Monday, 14 April 2008

Jaw Jaw

Following earlier posts, a couple more points for now. First, Churchill’s constituency association deselected him as its parliamentary candidate a generation after the War, so his mythic status doesn’t seem to have been established even by then, and really would appear to have begun only with his death very soon thereafter.

Secondly, Churchill presumably didn’t mind too much what his constituency association thought, since he openly regarded himself as above party, and that party returned the compliment, eventually and within Churchill’s lifetime giving its Leadership to Alec Douglas-Home, Chamberlain’s old PPS, who had abstained rather than support Churchill’s wartime plans for the political geography of post-War Europe.

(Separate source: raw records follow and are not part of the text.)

Lemma queued_job_run_and_reported_witness :
  exists acts n' t st,
    turn (H := ascii_text) no_command one_segment one_room (fun _ => true) (fun _ => true) (Main.demo_options "standard")
      Security.new_manager Main.demo_surroundings (fun _ => 5) (Main.mkCounters 0 0)
      (demo_link [demo_job "7" "make"]) = Ret (acts, n', mkLink st true t) /\
    Main.runs_of acts = ["make"] /\ st !! status_key "7" = text "passed" /\
    log_lines "7" st = ["world"; "sandbox: starting execution"; "hello "].
Proof.
  destruct (queued_job_run_and_reported (H := ascii_text) no_command one_segment one_room (fun _ => true) (fun _ => true)
    one_segment_delivers one_room_is_enough (fun _ _ => eq_refl)
    (Main.demo_options "standard") Security.new_manager Main.demo_surroundings (fun _ => 5) (Main.mkCounters 0 0)
    (demo_link [demo_job "7" "make"]) [] (demo_job "7" "make") demo_output 0 4)
    as (acts & n' & t & st & E & Hr & _ & Hs & _ & Hl & _).
  - reflexivity.
  - intros. unfold READ_TIMEOUT. lia.
  - by split; [unfold short; cbn; lia|].
  - reflexivity.
  - apply demo_good. by left.
  - vm_compute. reflexivity.
  - by repeat constructor.
  - unfold in_i64. lia.
  - exists acts, n', t, st. split; [exact E|]. split; [|split; [exact Hs|]].
    + etrans; [exact Hr|vm_compute; reflexivity].
    + etrans; [exact Hl|vm_compute; reflexivity].
Defined.

Lemma submitted_pipe_cut_witness :
  exists st acts n' t st',
    run (H := ascii_text) 0 (handler (H := ascii_text) no_command
      ["job submit"; "7"; "build"; "local"; "make" +:+ "|" +:+ "tee log"; "-j"])
      (server (demo_link [])) = (Some (Server.Str "7"), st) /\
    turn (H := ascii_text) no_command one_segment one_room (fun _ => true) (fun _ => true) (Main.demo_options "standard")
      Security.new_manager Main.demo_surroundings (fun _ => 5) (Main.mkCounters 0 0) (mkLink st true 0) =
      Ret (acts, n', mkLink st' true t) /\
    Main.runs_of acts = ["make"].
Proof.
  edestruct (submitted_pipe_cut (H := ascii_text) no_command one_segment one_room (fun _ => true) (fun _ => true)
    one_segment_delivers one_room_is_enough (fun _ _ => eq_refl)
    (Main.demo_options "standard") Security.new_manager Main.demo_surroundings (fun _ => 5) (Main.mkCounters 0 0)
    (demo_link []) 0 "7" "build" "local" "make" "tee log" "-j")
    as (acts & n' & t & st' & E & Hr & _).
  - reflexivity.
  - reflexivity.
  - reflexivity.
  - intros. unfold READ_TIMEOUT. lia.
  - by split; [unfold short; cbn; lia|].
  - split_and!; repeat constructor; vm_compute; discriminate.
  - vm_compute. reflexivity.
  - by repeat constructor.
  - unfold in_i64. lia.
  - do 5 eexists. split; [reflexivity|]. split; [exact E|]. etrans; [exact Hr|vm_compute; reflexivity].
Defined.


Lemma queued_jobs_all_served_witness :
  exists acts n' t st,
    loop (H := ascii_text) no_command one_segment one_room (fun _ => true) (fun _ => true) (Main.demo_options "standard")
      Security.new_manager
      [(Main.demo_surroundings, fun _ => 5); (Main.demo_surroundings, fun _ => 5)]
      (Main.mkCounters 0 0) (demo_link [demo_job "7" "make"; demo_job "8" "make"]) =
      Ret (acts, n', mkLink st true t) /\
    Main.runs_of acts = ["make"; "make"] /\ Store.list_at QUEUE st = Some [].
Proof.
  destruct (queued_jobs_all_served (H := ascii_text) no_command one_segment one_room (fun _ => true) (fun _ => true)
    one_segment_delivers one_room_is_enough (fun _ _ => eq_refl)
    (Main.demo_options "standard") Security.new_manager [demo_job "7" "make"; demo_job "8" "make"]
    [(Main.demo_surroundings, fun _ => 5); (Main.demo_surroundings, fun _ => 5)] (Main.mkCounters 0 0)
    (demo_link [demo_job "7" "make"; demo_job "8" "make"]))
    as (acts & n' & t & st & E & Hr & Hq & _).
  - by split; [unfold short; cbn; lia|].
  - constructor; [|constructor; [|constructor]];
      (split_and!; [intros; cbn; unfold READ_TIMEOUT; lia|apply demo_good; auto|];
       exists demo_output, 0, 4; split_and!; [vm_compute; reflexivity|by repeat constructor|unfold in_i64; lia]).
  - apply (bool_decide_unpack (NoDup ["7"; "8"])). vm_compute. exact I.
  - reflexivity.
  - reflexivity.
  - exists acts, n', t, st. split; [exact E|]. split; [etrans; [exact Hr|vm_compute; reflexivity]|exact Hq].
Defined.

Lemma job_log_order_witness :
  log_lines "7" (foldl (fun st line => (run (H := ascii_text) 0 (handler (H := ascii_text) no_command
    ["job log"; "7"; line]) st).2) ∅ ["a"; "b"; "c"; "d"; "e"]) !! 4%nat = Some "d".
Proof.
  destruct (job_log_order (H := ascii_text) no_command 0 "7" ["a"; "b"; "c"; "d"; "e"] ∅ (lookup_empty _)) as [_ Hi].
  rewrite (Hi 4%nat) by (cbn; lia). reflexivity.
Defined.

End System.
(* ===== verification/FleetJobs.v ===== *)
(** * What a fleet makes of its queue

    The runtimes of [Fleet.v] with connections that last, and a queue of jobs.
    The keys of a job belong to the runtime the job was handed to: what the
    other connections do between two operations of its commands does not
    show in them, and so the interleaved commands leave what they would leave
    one after the other.  From this: every job is waiting, in the hands of one
    runtime, or settled. *)

From stdpp Require Import base strings gmap list numbers relations.
From Stdlib Require Import ZArith Lia.
From S2P Require Import Prelude Text ServerProto RedisClient Security Sandbox Store Handler Pool Types Main System Fleet.
From stdpp Require Import list.

#[local] Open Scope Z_scope.

Module FleetJobs.
Import Handler Pool System Fleet.

(** ** The keys of a job *)

Definition job_keys (id : string) : list string := [status_key id; result_key id; log_key id].

Lemma status_in id : status_key id ∈ job_keys id.
Proof. by left. Qed.
Lemma result_in id : result_key id ∈ job_keys id.
Proof. right. by left. Qed.
Lemma log_in id : log_key id ∈ job_keys id.
Proof. do 2 right. by left. Qed.
#[local] Hint Resolve status_in result_in log_in : core.

Definition view (id : string) (st : Store.store) : list (option Store.Entry) := (fun key => st !! key) <$> job_keys id.

(** Commands that write keys of a kind only. *)
Definition writes_in (K : string -> Prop) : prog -> Prop := every (fun o => forall key, writes o = Some key -> K key).

(** Commands that read nothing but the log of a job. *)
Fixpoint local (id : string) (p : prog) : Prop :=
  match p with
  | Do o k =>
      match o as o return (reply o -> prog) -> Prop with
      | SetStr _ _ | Lpush _ _ => fun _ => True
      | Lrange key _ _ => fun _ => key = log_key id
      | Del key => fun k => key = log_key id \/ k true = k false
      | _ => fun _ => False
      end k /\ forall v, local id (k v)
  | _ => True
  end.

(** What the commands of a runtime that holds a job write. *)
Definition own_key (sb id key : string) : Prop :=
  key ∈ job_keys id \/ key = RESULTS \/ key = sandbox_status_key sb \/ key = sandbox_job_key sb.

Section FleetJobs.
Context `{RustText}.
(** What the machines of the runtimes can do in a turn. *)
Context {machine : Main.surroundings -> Prop}.

#[local] Set Default Proof Using "Type".
#[local] Arguments reverse : simpl never.
#[local] Arguments small : simpl never.

(** Commands that do not panic. *)
Fixpoint sound (p : prog) : Prop :=
  match p with
  | Reply _ => True
  | Panic => False
  | Do o k => forall now st, sound (k (exec now o st).1)
  end.

(** Replies that the client reads. *)
Fixpoint brief (p : prog) : Prop :=
  match p with
  | Reply r => small r
  | Panic => True
  | Do o k => forall v, brief (k v)
  end.

Lemma view_lookup id st st' : view id st = view id st' <-> forall key, key ∈ job_keys id -> st !! key = st' !! key.
Proof.
  unfold view, job_keys. cbn. split.
  - intros [= E1 E2 E3] key. rewrite !elem_of_cons, elem_of_nil. by intros [->|[->|[->|[]]]].
  - intros Hk. by rewrite !Hk by set_solver.
Qed.

(** Two stores that agree on a job's keys, before and after. *)
Lemma exec_local id now now' o k st st' :
  local id (Do o k) -> view id st = view id st' ->
  k (exec now o st).1 = k (exec now' o st').1 /\ view id (exec now o st).2 = view id (exec now' o st').2.
Proof.
  intros [Ho _] Hv. pose proof (proj1 (view_lookup id st st') Hv) as Hk.
  assert (Hlog : st !! log_key id = st' !! log_key id) by auto.
  destruct o; try done; cbn [exec fst snd].
  - split; [done|]. apply view_lookup. intros key' Hin. unfold Store.set_str.
    destruct (decide (key = key')) as [<-|]; [by rewrite !lookup_insert_eq|rewrite !lookup_insert_ne by done; auto].
  - split.
    + unfold Store.del. cbn [fst]. destruct Ho as [->|Ho]; [by rewrite Hlog|].
      by destruct (bool_decide _), (bool_decide (is_Some (st' !! key))).
    + cbn [Store.del snd]. apply view_lookup. intros key' Hin.
      destruct (decide (key = key')) as [<-|]; [by rewrite !lookup_delete_eq|rewrite !lookup_delete_ne by done; auto].
  - split; [done|]. apply view_lookup. intros key' Hin. destruct (decide (key = key')) as [<-|].
    + unfold Store.lpush. rewrite (Hk key Hin). destruct (st' !! key) as [e|] eqn:E.
      * destruct (Store.typ e); rewrite ?lookup_insert_eq; try done; by rewrite (Hk key Hin).
      * by rewrite !lookup_insert_eq.
    + rewrite !Store.lpush_other by done. auto.
  - split; [|done]. cbn in Ho. subst key. unfold Store.lrange. by rewrite (Store.list_at_lookup _ _ _ Hlog).
Qed.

And thirdly, the failure of Germany to invade Britain even on the eve of the American intervention, when conquest of this utterly exhausted country would have been easy, strongly suggests that, all rhetoric aside, there was never any such intention, in line with both the known geopolitical ambitions and the known cultural tastes of the Nazi leaders to the very end.

We had to defeat people who were dropping bombs on our towns and cities, who were sinking our ships, who were shooting at our soldiers in several parts of the world, and who were occupying the Channel Islands for strategic reasons within that conflict. But that does not in itself prove that they wanted to invade and subjugate us. Handed that opportunity on a plate, they strikingly failed to take it.